In tandem with his career as a curator, Aubert taught throughout his working life. He succeeded to Eugène Lefèvre-Pontalis' chair of Medieval Archaeology at the École des Chartes in 1924, where he taught for nearly 30 years. He also taught at the École du Louvre as associate professor of Industrial Arts from 1921 to 1924 and as professor of Sculpture from 1940 to 1949, and at the École nationale supérieure des Beaux-Arts in the chair of French Architecture from 1929 to 1934 and the chair of Medieval Archaeology starting in 1937.

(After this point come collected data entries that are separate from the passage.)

(** A message that is not a chunk aborts the upload, except in the place that is read
    ahead, where it is ignored. *)
Lemma grpc_read_ahead_ignored :
  let at2 := MkClientStream [demoMeta 4 ""; demoChunkMsg ab 0; RUnset; demoChunkMsg cd 2] None in
  let at3 := MkClientStream [demoMeta 4 ""; demoChunkMsg ab 0; demoChunkMsg cd 2; RUnset] None in
  (∃ r, (grpcUpload at2 demo).1 = Ok (Reply r)) ∧
  (grpcUpload at3 demo).1 = Ok (plain "expected chunk in multi-chunk upload").
Proof. vm_compute. split; [by eexists|reflexivity]. Qed.

(** ** Encryption *)

Definition demoEncrypted : demoWorld :=
  demoWith (λ _, NoFault)
    (SetCryptoService (Crypto.Init "passphrase" NewCryptoService).2 (NewFileTransferService "/tmp/up")).

(** The server never uses its crypto service. With encryption on, a file that comes in
    a single chunk is stored in the clear; one that goes through a session is
    encrypted, and a download over gRPC sends the ciphertext. *)
Lemma grpc_encryption_bypassed :
  let small := grpcUpload demoSmall demoEncrypted in
  let large := grpcUpload demoStream demoEncrypted in
  object (store small.2.2) (os (sys small.2.2)) "dir/f.txt" = Some (ab ++ cd) ∧
  (∃ r, large.1 = Ok (Reply r)) ∧
  ∃ ms, (grpcDownload 100 0 large.2).1 = Ok (ms, Reply tt) ∧ ab ++ cd ≠ payload ms.
Proof. vm_compute. split; [reflexivity|]. split; eexists; [reflexivity|]. by split. Qed.

(** The total of a listing is cut to 32 bits. *)
Lemma grpc_total_wraps : wrap32 (2 ^ 31) = (- 2 ^ 31)%Z.
Proof. reflexivity. Qed.
(* ===== verification/Etcd.v ===== *)
(** * internal/etcd and internal/discovery

    The key-value manager and the registry of service instances. The etcd server and
    its client are not part of the repository: they are an interface here.
    [EtcdServer] lists the requests the code makes, [EtcdLaws] what the etcd
    documentation says of them, and [MapEtcd] is a concrete server that satisfies the
    laws. *)

From S2P Require Export Sessions OS.

Local Open Scope go_scope.

(** ** The server *)

(** Times are in nanoseconds, the time to live of a lease in seconds. *)
Class EtcdServer (E : Type) := {
  eGet : Z → string → E → option string;
  (** a get with WithPrefix *)
  eList : Z → string → E → list (string * string);
  (** a put, with a lease or without: refused when there is no such lease *)
  ePut : Z → string → string → option Z → E → res unit * E;
  eDelete : Z → string → E → E;
  eGrant : Z → Z → E → Z * E;
  (** one renewal of a lease *)
  eRenew : Z → Z → E → E
}.

(** [leaseEnd e l]: when the lease [l] ends unless it is renewed; [leaseOf e k]: the
    lease that the key [k] was put with, if any. *)
Class EtcdLaws (E : Type) `{EtcdServer E} := {
  leaseEnd : E → Z → option Z;
  leaseOf : E → string → option Z;
  leaseTTL : E → Z → Z;
  get_later e k v t t' : (t ≤ t')%Z → eGet t' k e = Some v → eGet t k e = Some v;
  list_spec e p t k v : (k, v) ∈ eList t p e ↔ HasPrefix k p = true ∧ eGet t k e = Some v;
  list_nodup e p t : NoDup (eList t p e).*1;
  put_refused e now k v l e' x : ePut now k v l e = (Err x, e') → e' = e;
  put_kept e now k v e' t : ePut now k v None e = (Ok tt, e') → (now ≤ t)%Z → eGet t k e' = Some v;
  put_leased e now k v l d e' t :
    ePut now k v (Some l) e = (Ok tt, e') → leaseEnd e l = Some d → (now ≤ t < d)%Z →
    eGet t k e' = Some v;
  put_lease e now k v l e' : ePut now k v l e = (Ok tt, e') → leaseOf e' k = l;
  put_only e now k v l e' t v' :
    ePut now k v l e = (Ok tt, e') → eGet t k e' = Some v' → v' = v;
  put_frame e now k v l k' t :
    k ≠ k' → eGet t k' (ePut now k v l e).2 = eGet t k' e ∧ leaseOf (ePut now k v l e).2 k' = leaseOf e k';
  put_leases e now k v l : leaseEnd (ePut now k v l e).2 = leaseEnd e ∧ leaseTTL (ePut now k v l e).2 = leaseTTL e;
  delete_gone e now k t : eGet t k (eDelete now k e) = None;
  delete_frame e now k k' t :
    k ≠ k' → eGet t k' (eDelete now k e) = eGet t k' e ∧ leaseOf (eDelete now k e) k' = leaseOf e k';
  delete_leases e now k : leaseTTL (eDelete now k e) = leaseTTL e;
  grant_ends e now ttl l e' :
    eGrant now ttl e = (l, e') →
    (ttl ≤ leaseTTL e' l)%Z ∧ ∃ d, leaseEnd e' l = Some d ∧ (now + ttl * Second ≤ d)%Z;
  grant_keeps e now ttl k t :
    eGet t k (eGrant now ttl e).2 = eGet t k e ∧ leaseOf (eGrant now ttl e).2 k = leaseOf e k;
  grant_fresh e now ttl k l :
    leaseOf e k = Some l → leaseTTL (eGrant now ttl e).2 l = leaseTTL e l;
  renew_extends e now l k v t :
    leaseOf e k = Some l → eGet now k e = Some v → (now ≤ t < now + leaseTTL e l * Second)%Z →
    eGet t k (eRenew now l e) = Some v;
  renew_only e now l k v t : (now ≤ t)%Z → eGet t k (eRenew now l e) = Some v → eGet now k e = Some v;
  renew_keeps e now l k v t :
    (now ≤ t)%Z → eGet t k e = Some v → eGet t k (eRenew now l e) = Some v;
  renew_leases e now l l' k :
    leaseTTL (eRenew now l e) l' = leaseTTL e l' ∧ leaseOf (eRenew now l e) k = leaseOf e k
}.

Aubert worked mostly in the field of medieval architecture, but he was also interested in sculpture. He is also considered one of the fathers of the history of stained glass. He showed that not only is architectural evolution a consequence of the tastes of the time, but also of the mastery of techniques. Aubert is counted among the first of the teachers of French art history.

Aubert was elected to the Académie des Inscriptions et Belles-lettres (Academy of Humanities) in 1934. In 1936, he was elected a Foreign Honorary Member of the American Academy of Arts and Sciences.

== Works ==
Only Aubert's monographs and his university works are listed here. For more information, see Bibliographie des travaux scientifiques de M. Marcel Aubert, Paris: Société française d'archéologie, 1948, which contains all his publications up till 1948, 297 in number.

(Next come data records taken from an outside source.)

(* ===== verification/Discovery.v ===== *)
(** * internal/discovery

    The registry of service instances: registration under a lease, its removal, the
    list of the live instances and the watch. An abstract registry says what a client
    of Discover may rely on, and the code on any etcd server refines it. *)

From S2P Require Export Etcd.

Local Open Scope go_scope.

Record ServiceInstance := MkInstance {
  siID : string; siName : string; siAddress : string; siPort : Z; siMetadata : gmap string string
}.

Record ServiceDiscovery := MkServiceDiscovery { sdPrefix : string; sdInterval : Z }.

Definition NewServiceDiscovery (prefix : string) (intervalSeconds : Z) : ServiceDiscovery :=
  MkServiceDiscovery (prefix +:+ "/services/") (wrap64 (intervalSeconds * Second)).

(** [int64(d.interval.Seconds()) * 3]; [Seconds] is a float64, exact for whole seconds. *)
Definition registrationTTL (d : ServiceDiscovery) : Z :=
  wrap64 (Z.quot (sdInterval d) Second * 3).

Definition serviceKey (d : ServiceDiscovery) (name id : string) : string :=
  sdPrefix d +:+ name +:+ "/" +:+ id.

Definition keyOf (d : ServiceDiscovery) (i : ServiceInstance) : string :=
  serviceKey d (siName i) (siID i).

Section discovery.
Context {E : Type} `{EtcdServer E} `{Codec ServiceInstance}.
Notation EM := (M (E * Sys)).

Definition Register (d : ServiceDiscovery) (instance : ServiceInstance) : EM Z :=
  data ← wrapErr "failed to marshal service instance" (lift (marshal instance));
  leased "failed to register service" (keyOf d instance) data
    (registrationTTL d).

Definition Deregister (d : ServiceDiscovery) (instance : ServiceInstance) : EM unit :=
  let key := keyOf d instance in
  wrapErr "failed to deregister service" (request (λ t e, (Ok tt, eDelete t key e))).

(** Values that do not decode are skipped. *)
Definition Discover (d : ServiceDiscovery) (serviceName : string) : EM (list ServiceInstance) :=
  let prefix := sdPrefix d +:+ serviceName +:+ "/" in
  kvs ← wrapErr "failed to discover service" (reading (λ t, eList t prefix));
  mret (omap (λ kv, match unmarshal kv.2 with Ok i => Some i | Err _ => None end) kvs).

(** ** Watch *)

(** What the watch channel delivers; a closed channel delivers the zero response for
    ever, which carries no error. *)
Inductive watchEvent := WEvent | WError | WClosed.

Definition watchCapacity : nat := 10.

(** One round of the goroutine; [queue]: what the client has not taken yet. A full
    channel drops the new list. *)
Definition watchStep (d : ServiceDiscovery) (serviceName : string)
    (queue : list (list ServiceInstance)) (ev : watchEvent) : EM (list (list ServiceInstance)) :=
  match ev with
  | WError => mret queue
  | _ =>
      r ← catch (Discover d serviceName);
      match r with
      | Err _ => mret queue
      | Ok instances =>
          mret (if (length queue <? watchCapacity)%nat then queue ++ [instances] else queue)
      end
  end.

Fixpoint watchLoop (d : ServiceDiscovery) (serviceName : string)
    (queue : list (list ServiceInstance)) (evs : list watchEvent) : EM (list (list ServiceInstance)) :=
  match evs with
  | [] => mret queue
  | ev :: evs => queue ← watchStep d serviceName queue ev; watchLoop d serviceName queue evs
  end.

End discovery.

(** ** The abstract registry *)

(** What a client may rely on: [possible] lists what may be found under a key,
    [promised] what will be found there, and until when. *)
Record entry := MkEntry { eInst : ServiceInstance; eLease : Z; eUntil : Z }.

Record registry := MkRegistry {
  possible : gmap string (list ServiceInstance); promised : gmap string entry
}.

Definition allowed (R : registry) (k : string) : list ServiceInstance := default [] (possible R !! k).

Inductive action := ARegister (i : ServiceInstance) | ADeregister (i : ServiceInstance) | ARenew (l : Z).

Definition lifetime (d : ServiceDiscovery) : Z := registrationTTL d * Second.

Definition renewed (d : ServiceDiscovery) (t l : Z) (x : entry) : entry :=
  if bool_decide (eLease x = l) && (t <? eUntil x)%Z
  then MkEntry (eInst x) (eLease x) (Z.max (eUntil x) (t + lifetime d)) else x.

(** [specStep d t a r R R']: the action [a], begun at the time [t], with the outcome
    [r]: for a registration the lease. An action that fails promises nothing, since it
    may have been carried out. *)
Inductive specStep (d : ServiceDiscovery) (t : Z) : action → res Z → registry → registry → Prop :=
  | SRegister i l u R : (t + lifetime d ≤ u)%Z →
      specStep d t (ARegister i) (Ok l) R
        (MkRegistry (<[keyOf d i := [i]]> (possible R)) (<[keyOf d i := MkEntry i l u]> (promised R)))
  | SRegisterFailed i x R :
      specStep d t (ARegister i) (Err x) R
        (MkRegistry (<[keyOf d i := i :: allowed R (keyOf d i)]> (possible R))
           (delete (keyOf d i) (promised R)))
  | SDeregister i n R :
      specStep d t (ADeregister i) (Ok n) R
        (MkRegistry (<[keyOf d i := []]> (possible R)) (delete (keyOf d i) (promised R)))
  | SDeregisterFailed i x R :
      specStep d t (ADeregister i) (Err x) R
        (MkRegistry (possible R) (delete (keyOf d i) (promised R)))
  | SRenew l n R :
      specStep d t (ARenew l) (Ok n) R (MkRegistry (possible R) (renewed d t l <$> promised R))
  | SRenewFailed l x R : specStep d t (ARenew l) (Err x) R R.

Inductive specRun (d : ServiceDiscovery) : list (Z * action * res Z) → registry → registry → Prop :=
  | specRun_nil R : specRun d [] R R
  | specRun_cons t a r tr R R1 R2 :
      specStep d t a r R R1 → specRun d tr R1 R2 → specRun d ((t, a, r) :: tr) R R2.

Section refinement.
Context {E : Type} `{EtcdServer E} `{Codec ServiceInstance}.
Notation EM := (M (E * Sys)).

(** An action as the code performs it; the renewals are those of the client library. *)
Definition act (d : ServiceDiscovery) (a : action) : EM Z :=
  match a with
  | ARegister i => Register d i
  | ADeregister i => Deregister d i ⨟ mret 0%Z
  | ARenew l => request (λ t e, (Ok 0%Z, eRenew t l e))
  end.

(** Actions one after the other, each with its time and its outcome. *)
Fixpoint trace (d : ServiceDiscovery) (l : list action) (w : E * Sys) : list (Z * action * res Z) * (E * Sys) :=
  match l with
  | [] => ([], w)
  | a :: l => let '(r, w1) := act d a w in
              let '(tr, w2) := trace d l w1 in ((timeOf w.2, a, r) :: tr, w2)
  end.

(** An instance that its encoding gives back. *)
Definition encodes (i : ServiceInstance) : Prop := ∀ v, marshal i = Ok v → unmarshal v = Ok i.

Definition sendable (a : action) : Prop := match a with ARegister i => encodes i | _ => True end.

Context `{!EtcdLaws E}.

(** The server keeps what the registry promises and nothing that it does not allow. *)
Definition represents (d : ServiceDiscovery) (t : Z) (e : E) (R : registry) : Prop :=
  (∀ k v t', (t ≤ t')%Z → HasPrefix k (sdPrefix d) = true → eGet t' k e = Some v →
     ∃ i, unmarshal v = Ok i ∧ i ∈ allowed R k) ∧
  (∀ k x, promised R !! k = Some x → ∃ v, unmarshal v = Ok (eInst x) ∧
     leaseOf e k = Some (eLease x) ∧ (registrationTTL d ≤ leaseTTL e (eLease x))%Z ∧
     ∀ t', (t ≤ t' < eUntil x)%Z → eGet t' k e = Some v).

Lemma represents_later d t t' e R : (t ≤ t')%Z → represents d t e R → represents d t' e R.
Proof.
  intros Ht [Hp Hq]. split.
  - intros k v u Hu. apply Hp. lia.
  - intros k x Hx. destruct (Hq k x Hx) as (v & ? & ? & ? & Hv). exists v. repeat split; try done.
    intros u Hu. apply Hv. lia.
Qed.

(** A registration that failed, seen from a server where it did nothing. *)
Lemma represents_forget d t e R k P :
  (∀ k', allowed R k' ⊆ allowed (MkRegistry P ∅) k') →
  represents d t e R → represents d t e (MkRegistry P (delete k (promised R))).
Proof.
  intros HP [Hp Hq]. split.
  - intros k' v t' Ht Hk Hv. destruct (Hp k' v t' Ht Hk Hv) as (i & ? & Hi). exists i. split; [done|].
    by apply HP.
  - intros k' x. simpl. intros [_ Hx]%lookup_delete_Some. by apply Hq.
Qed.

Lemma allowed_insert k js P Q k' :
  allowed (MkRegistry (<[k := js]> P) Q) k' = if decide (k = k') then js else allowed (MkRegistry P ∅) k'.
Proof. unfold allowed. simpl. case_decide; subst; by rewrite ?lookup_insert_eq, ?lookup_insert_ne. Qed.

Lemma allowed_more R k i k' : allowed R k' ⊆ allowed (MkRegistry (<[k := i :: allowed R k]> (possible R)) ∅) k'.
Proof. rewrite allowed_insert. case_decide; subst; [by apply list_subseteq_cons|done]. Qed.

Lemma represents_grant d t e R n ttl : represents d t e R → represents d t (eGrant n ttl e).2 R.
Proof.
  intros [Hp Hq]. split.
  - intros k v t'. rewrite (proj1 (grant_keeps e n ttl k t')). apply Hp.
  - intros k x Hx. destruct (Hq k x Hx) as (v & ? & Hl & ? & Hv). exists v.
    rewrite (proj2 (grant_keeps e n ttl k t)), (grant_fresh e n ttl k (eLease x) Hl). repeat split; try done.
    intros t' Ht. rewrite (proj1 (grant_keeps e n ttl k t')). by apply Hv.
Qed.

(** The other keys after a change at [k]. *)
Definition frame (k : string) (e e' : E) : Prop :=
  (∀ k' t, k ≠ k' → eGet t k' e' = eGet t k' e ∧ leaseOf e' k' = leaseOf e k') ∧ leaseTTL e' = leaseTTL e.

Lemma represents_frame d t e e' R k js P' :
  frame k e e' → represents d t e R →
  (∀ v t', (t ≤ t')%Z → eGet t' k e' = Some v → ∃ i, unmarshal v = Ok i ∧ i ∈ js) →
  (∀ x, P' = Some x → ∃ v, unmarshal v = Ok (eInst x) ∧ leaseOf e' k = Some (eLease x) ∧
     (registrationTTL d ≤ leaseTTL e' (eLease x))%Z ∧ ∀ t', (t ≤ t' < eUntil x)%Z → eGet t' k e' = Some v) →
  represents d t e' (MkRegistry (<[k := js]> (possible R)) (partial_alter (λ _, P') k (promised R))).
Proof.
  intros [Hf Ht] [Hp Hq] Hk HP. split.
  - intros k' v t' Ht' Hpre. rewrite allowed_insert. case_decide as Hd; subst; [by apply Hk|].
    rewrite (proj1 (Hf k' t' Hd)). by apply Hp.
  - intros k' x. simpl. destruct (decide (k = k')) as [<-|Hd].
    + rewrite lookup_partial_alter_eq. apply HP.
    + rewrite lookup_partial_alter_ne by done. intros Hx. destruct (Hq k' x Hx) as (v & ? & Hl & ? & Hv).
      exists v. rewrite Ht, (proj2 (Hf k' t Hd)). repeat split; try done.
      intros t' Ht'. rewrite (proj1 (Hf k' t' Hd)). by apply Hv.
Qed.

Lemma represents_put d t e R n i v l :
  represents d t e R → encodes i → marshal i = Ok v →
  represents d t (ePut n (keyOf d i) v l e).2
    (MkRegistry (<[keyOf d i := i :: allowed R (keyOf d i)]> (possible R)) (delete (keyOf d i) (promised R))).
Proof.
  intros HR Hi Hv. destruct (ePut n (keyOf d i) v l e) as [[[]|x] e'] eqn:Hput.
  - apply (represents_frame d t e e' R (keyOf d i) _ None); [|done| |done].
    + split; [|destruct (put_leases e n (keyOf d i) v l) as [_ <-]; by rewrite Hput].
      intros k' t' Hk. replace e' with (ePut n (keyOf d i) v l e).2 by (by rewrite Hput). by apply put_frame.
    + intros v' t' _ Hg. exists i. rewrite (put_only _ _ _ _ _ _ _ _ Hput Hg). split; [auto|by left].
  - simpl. rewrite (put_refused _ _ _ _ _ _ _ Hput). apply represents_forget; [apply allowed_more|done].
Qed.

- La Cathédrale de Senlis, thesis at l'École des chartes, 1905
- La Cathédrale Notre-Dame de Paris, doctoral thesis, published in Paris: Longuet. First edition, 1909; Second edition 1919.
- Monographie de la cathédrale de Senlis, Senlis: Dufresne, 1911
- Senlis, Paris: Laurens, 1912
- Mennetou-sur-Cher, Blois: éd. du jardin de la France, 1921
- Catalogue des sculptures du Moyen Âge, de la Renaissance et des Temps modernes [du musée du Louvre], Paris: Musées nationaux, 1922 (with Paul Vitry)
- edited L'architecture religieuse en France à l'époque gothique by Robert de Lasteyrie (posth.), Paris: Picard, 1926–1927
- Notre-Dame de Paris. Architecture et sculpture, Paris: Morancé, 1928
- L'art français à l'époque romane. Architecture et sculpture, Paris: Morancé, 4 vol., 1929–1948
- La sculpture française au début de l'époque gothique, Paris: ed. by Pégase, 1929
- Les richesses d'art de la France. La sculpture en Bourgogne, Paris: Van Oest, 1930
- L'abbaye des Vaux-de-Cernay, Paris, 1931
- Le Mont-Saint-Michel. L'abbaye, Grenoble: P. Arthaud, 1937
- Vitraux des cathédrales de France aux XIIe et XIIIe siècles, Paris: Plon, 1937
- L'église de Conques, Paris: Laurens, 1939
- L'architecture cistercienne en France, Paris: éd. d'art et d'histoire, 1943 (with the Marquise de Maillé)
- Rodin, sculpteur, Paris, 1952

== Bibliography ==
- Marcel Aubert (1884-1962), 1963, 11 p.
- Bibliographie des travaux scientifiques de M. Marcel Aubert, Paris : Société française d'archéologie, 1948, 41 p.